_Task inputs_
(** C5, amended. [fetchNews] resolves with the empty sequence when no
    credential is configured, and, with one, when the body parses to a value
    whose status is not [ok] or that has no articles. A body that does not
    parse, or parses to [null], rejects the call. *)
Theorem fetchNews_empty_cases rt query fromDate :
  (NEWS_API_KEY rt = [] -> fetchNews rt query fromDate = Resolved [])
  /\ (forall data status message articles,
        NEWS_API_KEY rt <> [] ->
        https_get rt (news_request rt query fromDate) = HttpEnd data ->
        JSON_parse rt data = Some (PValue status message articles) ->
        status <> Some (lit "ok") \/ articles = None ->
        fetchNews rt query fromDate = Resolved [])
  /\ (forall data,
        NEWS_API_KEY rt <> [] ->
        https_get rt (news_request rt query fromDate) = HttpEnd data ->
        JSON_parse rt data = None \/ JSON_parse rt data = Some PNull ->
        exists e, fetchNews rt query fromDate = Rejected e).
Proof.
  repeat split.
  - intros Hkey. unfold fetchNews. now rewrite Hkey.
  - intros data status message articles Hkey Hget Hparse Hcase.
    rewrite fetchNews_with_key, Hget, Hparse by assumption.
    destruct (status_is_ok status) eqn:Hok; [|reflexivity].
    apply status_is_ok_iff in Hok.
    destruct Hcase as [Hs | ->]; [contradiction | reflexivity].
  - intros data Hkey Hget Hparse.
    rewrite fetchNews_with_key, Hget by assumption.
    destruct Hparse as [-> | ->]; eauto.
Qed.

Lemma fetchNews_empty_cases_witness :
  fetchNews Samples.runtime_no_key QUERIES_us (lit "2026-10-19") = Resolved []
  /\ fetchNews Samples.runtime_error_status QUERIES_us (lit "2026-10-19")
     = Resolved []
  /\ exists e, fetchNews Samples.runtime_bad_body QUERIES_us (lit "2026-10-19")
               = Rejected e.
Proof.
  split; [|split].
  - apply (fetchNews_empty_cases Samples.runtime_no_key). reflexivity.
  - destruct (fetchNews_empty_cases Samples.runtime_error_status QUERIES_us
                (lit "2026-10-19")) as (_ & H & _).
    apply (H (lit "{error}") (Some (lit "error"))
             (Some (lit "rateLimited")) None);
      [discriminate | reflexivity | reflexivity | left; discriminate].
  - destruct (fetchNews_empty_cases Samples.runtime_bad_body QUERIES_us
                (lit "2026-10-19")) as (_ & _ & H).
    apply (H Samples.bad_body);
      [discriminate | reflexivity | left; reflexivity].
Defined.

(** C6, as stated, fails: the page size is a parameter of the request, and
    the articles of the response are passed on as they are. A provider that
    answers with six articles makes [fetchNews] resolve with six. *)
Lemma fetchNews_six_articles :
  exists l,
    fetchNews Samples.runtime_six QUERIES_us (lit "2026-10-19") = Resolved l
    /\ length l = 6.
Proof.
  exists (repeat Samples.article1 6). split; reflexivity.
Qed.

(** C6, amended. [fetchNews] asks the provider for a page of 5 and resolves
    with the articles of the response as they are, however many they are:
    for a response with status [ok] it resolves with exactly the list of
    the response. So the result has at most 5 articles whenever the
    provider keeps to the page size it was asked for. *)
Theorem fetchNews_at_most_pageSize rt query fromDate :
  pageSize (news_request rt query fromDate) = 5
  /\ (forall data message (articles : list article),
        NEWS_API_KEY rt <> [] ->
        https_get rt (news_request rt query fromDate) = HttpEnd data ->
        JSON_parse rt data
        = Some (PValue (Some (lit "ok")) message (Some articles)) ->
        fetchNews rt query fromDate = Resolved articles)
  /\ (forall l : list article,
        (forall data status message articles,
           https_get rt (news_request rt query fromDate) = HttpEnd data ->
           JSON_parse rt data = Some (PValue status message (Some articles)) ->
           length articles <= pageSize (news_request rt query fromDate)) ->
        fetchNews rt query fromDate = Resolved l ->
        length l <= 5).
Proof.
  split; [reflexivity|]. split.
  - intros data message articles Hkey Hget Hparse.
    now rewrite fetchNews_with_key, Hget, Hparse.
  - intros l Hprov Hres. unfold fetchNews in Hres.
    destruct (NEWS_API_KEY rt) as [|c key]; [inversion Hres; simpl; lia|].
    destruct (https_get rt (news_request rt query fromDate))
      as [|data|] eqn:Hget; try discriminate.
    destruct (JSON_parse rt data) as [[|status message articles]|] eqn:Hparse;
      try discriminate.
    destruct (status_is_ok status); [|inversion Hres; simpl; lia].
    destruct articles as [arts|]; inversion Hres; subst; [|simpl; lia].
    exact (Hprov _ _ _ _ eq_refl Hparse).
Qed.

Lemma fetchNews_at_most_pageSize_witness :
  fetchNews Samples.runtime_six QUERIES_us (lit "2026-10-19")
  = Resolved (repeat Samples.article1 6)
  /\ length [Samples.article1] <= 5.
Proof.
  split.
  - destruct (fetchNews_at_most_pageSize Samples.runtime_six QUERIES_us
                (lit "2026-10-19")) as (_ & H & _).
    apply (H Samples.ok_body None (repeat Samples.article1 6));
      [discriminate | reflexivity | reflexivity].
  - destruct (fetchNews_at_most_pageSize Samples.runtime1 QUERIES_us
                (lit "2026-10-19")) as (_ & _ & H).
    apply (H [Samples.article1]); [|reflexivity].
    intros data status message articles Hget Hparse.
    inversion Hget; subst data. vm_compute in Hparse.
    inversion Hparse; subst. simpl. lia.
Defined.

(** A run against the sample provider: both sections are asked for, the one
    that exists is replaced, the date is updated and the page is written. *)
Example main_sample_run :
  exists html,
    main Samples.runtime1 = {| disk := Written html; ended := Completed |}
    /\ html = updateLastModified Samples.runtime1
                (replaceSection Samples.page (lit "us") Samples.cards1).
Proof. eexists. split; vm_compute; reflexivity. Qed.

End FetchFacts.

_Directions for this task_
Retype the material above, line by line, exactly.

_Answer area_
(** C5, amended. [fetchNews] resolves with the empty sequence when no
    credential is configured, and, with one, when the body parses to a value
    whose status is not [ok] or that has no articles. A body that does not
    parse, or parses to [null], rejects the call. *)
Theorem fetchNews_empty_cases rt query fromDate :
  (NEWS_API_KEY rt = [] -> fetchNews rt query fromDate = Resolved [])
  /\ (forall data status message articles,
        NEWS_API_KEY rt <> [] ->
        https_get rt (news_request rt query fromDate) = HttpEnd data ->
        JSON_parse rt data = Some (PValue status message articles) ->
        status <> Some (lit "ok") \/ articles = None ->
        fetchNews rt query fromDate = Resolved [])
  /\ (forall data,
        NEWS_API_KEY rt <> [] ->
        https_get rt (news_request rt query fromDate) = HttpEnd data ->
        JSON_parse rt data = None \/ JSON_parse rt data = Some PNull ->
        exists e, fetchNews rt query fromDate = Rejected e).
Proof.
  repeat split.
  - intros Hkey. unfold fetchNews. now rewrite Hkey.
  - intros data status message articles Hkey Hget Hparse Hcase.
    rewrite fetchNews_with_key, Hget, Hparse by assumption.
    destruct (status_is_ok status) eqn:Hok; [|reflexivity].
    apply status_is_ok_iff in Hok.
    destruct Hcase as [Hs | ->]; [contradiction | reflexivity].
  - intros data Hkey Hget Hparse.
    rewrite fetchNews_with_key, Hget by assumption.
    destruct Hparse as [-> | ->]; eauto.
Qed.

Lemma fetchNews_empty_cases_witness :
  fetchNews Samples.runtime_no_key QUERIES_us (lit "2026-10-19") = Resolved []
  /\ fetchNews Samples.runtime_error_status QUERIES_us (lit "2026-10-19")
     = Resolved []
  /\ exists e, fetchNews Samples.runtime_bad_body QUERIES_us (lit "2026-10-19")
               = Rejected e.
Proof.
  split; [|split].
  - apply (fetchNews_empty_cases Samples.runtime_no_key). reflexivity.
  - destruct (fetchNews_empty_cases Samples.runtime_error_status QUERIES_us
                (lit "2026-10-19")) as (_ & H & _).
    apply (H (lit "{error}") (Some (lit "error"))
             (Some (lit "rateLimited")) None);
      [discriminate | reflexivity | reflexivity | left; discriminate].
  - destruct (fetchNews_empty_cases Samples.runtime_bad_body QUERIES_us
                (lit "2026-10-19")) as (_ & _ & H).
    apply (H Samples.bad_body);
      [discriminate | reflexivity | left; reflexivity].
Defined.

(** C6, as stated, fails: the page size is a parameter of the request, and
    the articles of the response are passed on as they are. A provider that
    answers with six articles makes [fetchNews] resolve with six. *)
Lemma fetchNews_six_articles :
  exists l,
    fetchNews Samples.runtime_six QUERIES_us (lit "2026-10-19") = Resolved l
    /\ length l = 6.
Proof.
  exists (repeat Samples.article1 6). split; reflexivity.
Qed.

(** C6, amended. [fetchNews] asks the provider for a page of 5 and resolves
    with the articles of the response as they are, however many they are:
    for a response with status [ok] it resolves with exactly the list of
    the response. So the result has at most 5 articles whenever the
    provider keeps to the page size it was asked for. *)
Theorem fetchNews_at_most_pageSize rt query fromDate :
  pageSize (news_request rt query fromDate) = 5
  /\ (forall data message (articles : list article),
        NEWS_API_KEY rt <> [] ->
        https_get rt (news_request rt query fromDate) = HttpEnd data ->
        JSON_parse rt data
        = Some (PValue (Some (lit "ok")) message (Some articles)) ->
        fetchNews rt query fromDate = Resolved articles)
  /\ (forall l : list article,
        (forall data status message articles,
           https_get rt (news_request rt query fromDate) = HttpEnd data ->
           JSON_parse rt data = Some (PValue status message (Some articles)) ->
           length articles <= pageSize (news_request rt query fromDate)) ->
        fetchNews rt query fromDate = Resolved l ->
        length l <= 5).
Proof.
  split; [reflexivity|]. split.
  - intros data message articles Hkey Hget Hparse.
    now rewrite fetchNews_with_key, Hget, Hparse.
  - intros l Hprov Hres. unfold fetchNews in Hres.
    destruct (NEWS_API_KEY rt) as [|c key]; [inversion Hres; simpl; lia|].
    destruct (https_get rt (news_request rt query fromDate))
      as [|data|] eqn:Hget; try discriminate.
    destruct (JSON_parse rt data) as [[|status message articles]|] eqn:Hparse;
      try discriminate.
    destruct (status_is_ok status); [|inversion Hres; simpl; lia].
    destruct articles as [arts|]; inversion Hres; subst; [|simpl; lia].
    exact (Hprov _ _ _ _ eq_refl Hparse).
Qed.

Lemma fetchNews_at_most_pageSize_witness :
  fetchNews Samples.runtime_six QUERIES_us (lit "2026-10-19")
  = Resolved (repeat Samples.article1 6)
  /\ length [Samples.article1] <= 5.
Proof.
  split.
  - destruct (fetchNews_at_most_pageSize Samples.runtime_six QUERIES_us
                (lit "2026-10-19")) as (_ & H & _).
    apply (H Samples.ok_body None (repeat Samples.article1 6));
      [discriminate | reflexivity | reflexivity].
  - destruct (fetchNews_at_most_pageSize Samples.runtime1 QUERIES_us
                (lit "2026-10-19")) as (_ & _ & H).
    apply (H [Samples.article1]); [|reflexivity].
    intros data status message articles Hget Hparse.
    inversion Hget; subst data. vm_compute in Hparse.
    inversion Hparse; subst. simpl. lia.
Defined.

(** A run against the sample provider: both sections are asked for, the one
    that exists is replaced, the date is updated and the page is written. *)
Example main_sample_run :
  exists html,
    main Samples.runtime1 = {| disk := Written html; ended := Completed |}
    /\ html = updateLastModified Samples.runtime1
                (replaceSection Samples.page (lit "us") Samples.cards1).
Proof. eexists. split; vm_compute; reflexivity. Qed.

End FetchFacts.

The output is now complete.